We started walking and I loved being ogled by all of the students. I think carrying an actual baby is worse than being pregnant on campus. I guess a baby just seems so out of place at university and I could always feel a pair of eyes locked on the little man and I. That was why, when a certain pair of eyes locked on us and actually reacted with a smile and wave, I was completely oblivious until the owner of the eyes was right in front of me. Guess who was there? My little brother, The Bachelor, was by complete happen chance on campus for his first ever class at my Alma Mater. He was there early to scope out his classrooms and make sure he could make the hefty jaunt from one building to the other in the time allotted.
So we joined with The Bachelor and walked him to class. I turned into the tour guide once more, this time to a less attentive audience. I pointed to the places I took tests, the places, I studied, and the places I napped. My brother took it all in stride.

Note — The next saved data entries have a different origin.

(* ===== verification/SelfcheckProps.v ===== *)
(** * SelfcheckProps: what the self-check finds and what it leaves alone

    First the calls it makes: reading a header is parsing the file, the digest
    is that of the file's data.  Then the scan, among other threads. *)

From S2P Require Import Prelude ObjCache Fs BeFs BeFsSpec BeFsList Chunkd Selfcheck.
#[local] Open Scope Z_scope.

(** Calls may fail, but what is read is never cut short. *)
Definition whole (f : fsys) : Prop := forall i, f_oracle f i < 0 \/ 2 ^ 48 <= f_oracle f i.

Lemma calm_whole f : calm f -> whole f.
Proof. intros C i. right. apply C. Qed.

Lemma whole_same f f' : same_fs f f' -> whole f -> whole f'.
Proof. intros (_ & _ & _ & _ & _ & E) W i. rewrite E. apply W. Qed.

Lemma calm_same f f' : same_fs f f' -> calm f -> calm f'.
Proof. intros S. apply calm_oracle, S. Qed.

Section calls.
Context {SH : Sha}.
Implicit Types f : fsys.

(** A read of the whole, or an error. *)
Lemma fw_read_whole i pos n (Q : res bytes -> fsys -> Prop) f :
  whole f -> 0 <= n <= 2 ^ 48 ->
  (forall r f', same_fs f f' ->
     match r with
     | Ok b => b = take (Z.to_nat n) (drop (Z.to_nat pos) (fi_data (file_of f i)))
     | Err e => ~ calm f
     end -> Q r f') -> fw False (sys_read i pos n) Q f.
Proof.
  intros W Hn HQ. unfold sys_read. apply fw_bind. unfold fw, f_nondet. set (f' := set_f_oi _ f).
  assert (same_fs f f') as S by (by split_and!). specialize (W (f_oi f)). cbn. apply HQ; [done|].
  destruct (Z.ltb_spec (f_oracle f (f_oi f)) 0); [intros C; specialize (C (f_oi f)); lia|].
  rewrite (file_of_same f f' i S). do 2 f_equal. lia.
Qed.

(** What the header of a file says, if it is one. *)
Definition parse_hdr (d : bytes) (mtime : Z) : option obj_info :=
  if Z.of_nat (length d) <? hdr_sz then None else
  let hdr := dec_hdr (take (Z.to_nat hdr_sz) d) in
  if negb (bool_decide (oh_magic hdr = BE_FS_OBJ_MAGIC)) then None else
  let klen := oh_key_len hdr in
  if (klen <? 1) || (CHD_KEY_SZ <? klen) then None else
  if u64 (Z.of_nat (length d) - hdr_sz - klen) <? oh_value_len hdr then None else
  if Z.of_nat (length d) <? hdr_sz + klen then None else
  Some (mkInfo (cstr (oh_owner hdr)) (oh_hash hdr) (slice (Z.to_nat hdr_sz) (Z.to_nat klen) d) (csum_bytes_of (oh_n_blk hdr)) (oh_value_len hdr) mtime).

Lemma hdr_read_spec fn f : whole f ->
  fw False (fs_obj_hdr_read fn) (fun r f' => same_fs f f' /\
    match f_names f !! fn with
    | None => r = None
    | Some i => (r = None /\ ~ calm f) \/ r = parse_hdr (fi_data (file_of f i)) (fi_mtime (file_of f i))
    end) f.
Proof.
  intros W. unfold fs_obj_hdr_read. apply fw_bind, fw_open. intros [i|e] f1 S1 Hi.
  2:{ apply fw_ret. split; [done|]. destruct (f_names f !! fn) as [i|]; [|done]. left. split; [done|]. intros C. by destruct Hi as [_ Hi], (Hi C). }
  rewrite Hi. set (d := fi_data (file_of f i)). set (Post := fun r f' => _).
  assert (forall f2, same_fs f f2 -> ~ calm f -> Post None f2) as Hbad by (intros; split; auto).
  assert (forall g, same_fs f g -> fi_data (file_of g i) = d) as Hd by (intros g G; by rewrite (file_of_same _ _ i G)).
  unfold sys_fstat. apply fw_bind, fw_bind, fw_fault. intros e f2 S2 H2 _. assert (same_fs f f2) as T2 by (by etrans). apply fw_bind, fw_get, fw_ret.
  destruct e as [e|]; [apply fw_ret, Hbad; [done|]; intros C; by specialize (H2 (calm_same _ _ S1 C))|]. rewrite (Hd _ T2), (file_of_same _ _ i T2).
  apply fw_bind, fw_read_whole; [by eapply whole_same|unfold hdr_sz; lia|]. intros r f3 S3 Hr. assert (same_fs f f3) as T3 by (by etrans).
  destruct r as [b|e]; [|apply fw_ret, Hbad; [done|]; intros C; by apply Hr, (calm_same f f2)]. rewrite (Hd _ T2) in Hr. cbn [Z.to_nat] in Hr. rewrite drop_0 in Hr.
  assert (forall r f2, same_fs f f2 -> r = parse_hdr d (fi_mtime (file_of f i)) -> Post r f2) as Hgood by (intros; split; auto).
  assert (Z.of_nat (length b) = Z.min hdr_sz (Z.of_nat (length d))) as Hb by (rewrite Hr, length_take; unfold hdr_sz; lia).
  destruct (Z.eqb_spec (Z.of_nat (length b)) hdr_sz) as [E1|E1]; cbn [negb].
  2:{ apply fw_ret, Hgood; [done|]. unfold parse_hdr. by rewrite (proj2 (Z.ltb_lt _ _)) by lia. }
  revert Hgood. unfold parse_hdr. rewrite (proj2 (Z.ltb_ge _ hdr_sz)), <- Hr by lia. cbn zeta. intros Hgood.
  destruct (bool_decide _) eqn:E2; cbn [negb] in *; [|by apply fw_ret, Hgood].
  destruct (_ || _) eqn:E3; [by apply fw_ret, Hgood|]. apply orb_false_iff in E3 as [K1%Z.ltb_ge K2%Z.ltb_ge]. unfold CHD_KEY_SZ in K2.
  destruct (u64 _ <? _); [by apply fw_ret, Hgood|].
  apply fw_bind, fw_malloc_ok. intros b1 f4 S4 H4. assert (same_fs f f4) as T4 by (by etrans).
  destruct b1; cbn [negb]; [|apply fw_ret, Hbad; [done|]; intros C; by specialize (H4 (calm_same _ _ T3 C))].
  apply fw_bind, fw_read_whole; [by eapply whole_same|lia|]. intros r f5 S5 Hr5. assert (same_fs f f5) as T5 by (by etrans).
  destruct r as [key|e]; [|apply fw_ret, Hbad; [done|]; intros C; by apply Hr5, (calm_same f f4)]. rewrite (Hd _ T4) in Hr5. fold (slice (Z.to_nat hdr_sz) (Z.to_nat (oh_key_len (dec_hdr b))) d) in Hr5.
  assert (Z.of_nat (length key) = Z.min (oh_key_len (dec_hdr b)) (Z.of_nat (length d) - hdr_sz)) as Hk by (rewrite Hr5; unfold slice; rewrite length_take, length_drop; unfold hdr_sz in *; lia).
  destruct (Z.eqb_spec (Z.of_nat (length key)) (oh_key_len (dec_hdr b))) as [E5|E5]; cbn [negb].
  2:{ rewrite (proj2 (Z.ltb_lt _ (hdr_sz + _))) in Hgood by lia. by apply fw_ret, Hgood. }
  rewrite (proj2 (Z.ltb_ge _ (hdr_sz + _))) in Hgood by lia.
  apply fw_bind, fw_malloc_ok. intros b1 f6 S6 H6. assert (same_fs f f6) as T6 by (by etrans).
  destruct b1; cbn [negb]; [|apply fw_ret, Hbad; [done|]; intros C; by specialize (H6 (calm_same _ _ T5 C))].
  apply fw_ret, Hgood; [done|]. by rewrite Hr5.
Qed.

When we dropped him off at his classroom that was when it hit me. Though I love school, I love studies, and I love engaging the mind there was no way I wanted to give up time with my little man to go back to being the perpetual student my heart desires. Even more so, there was no way I was going to pack baby boy along with me while living out this dream. To any mothers out there who do this, hats off to you! I am not made of such strong substance as you are. Hefting around this 16 pounder in the 90 degree heat and hoofing it across campus was no picnic. I was sweating everywhere and my linen shirt was all a rumple by the time I slipped my arms out of the Bjorn.
The tour was fun, but I wouldn't want to live there. I am glad this epiphany came to me before I got so caught up in the moment and registered for classes. Though I might not have been as close as you might think to extending my education, but the thought was in the back of my mind. Now, not so much. I am good being mommy for now and for always. Maybe when I am 50 I will go back to school. Or maybe I will just move to California instead.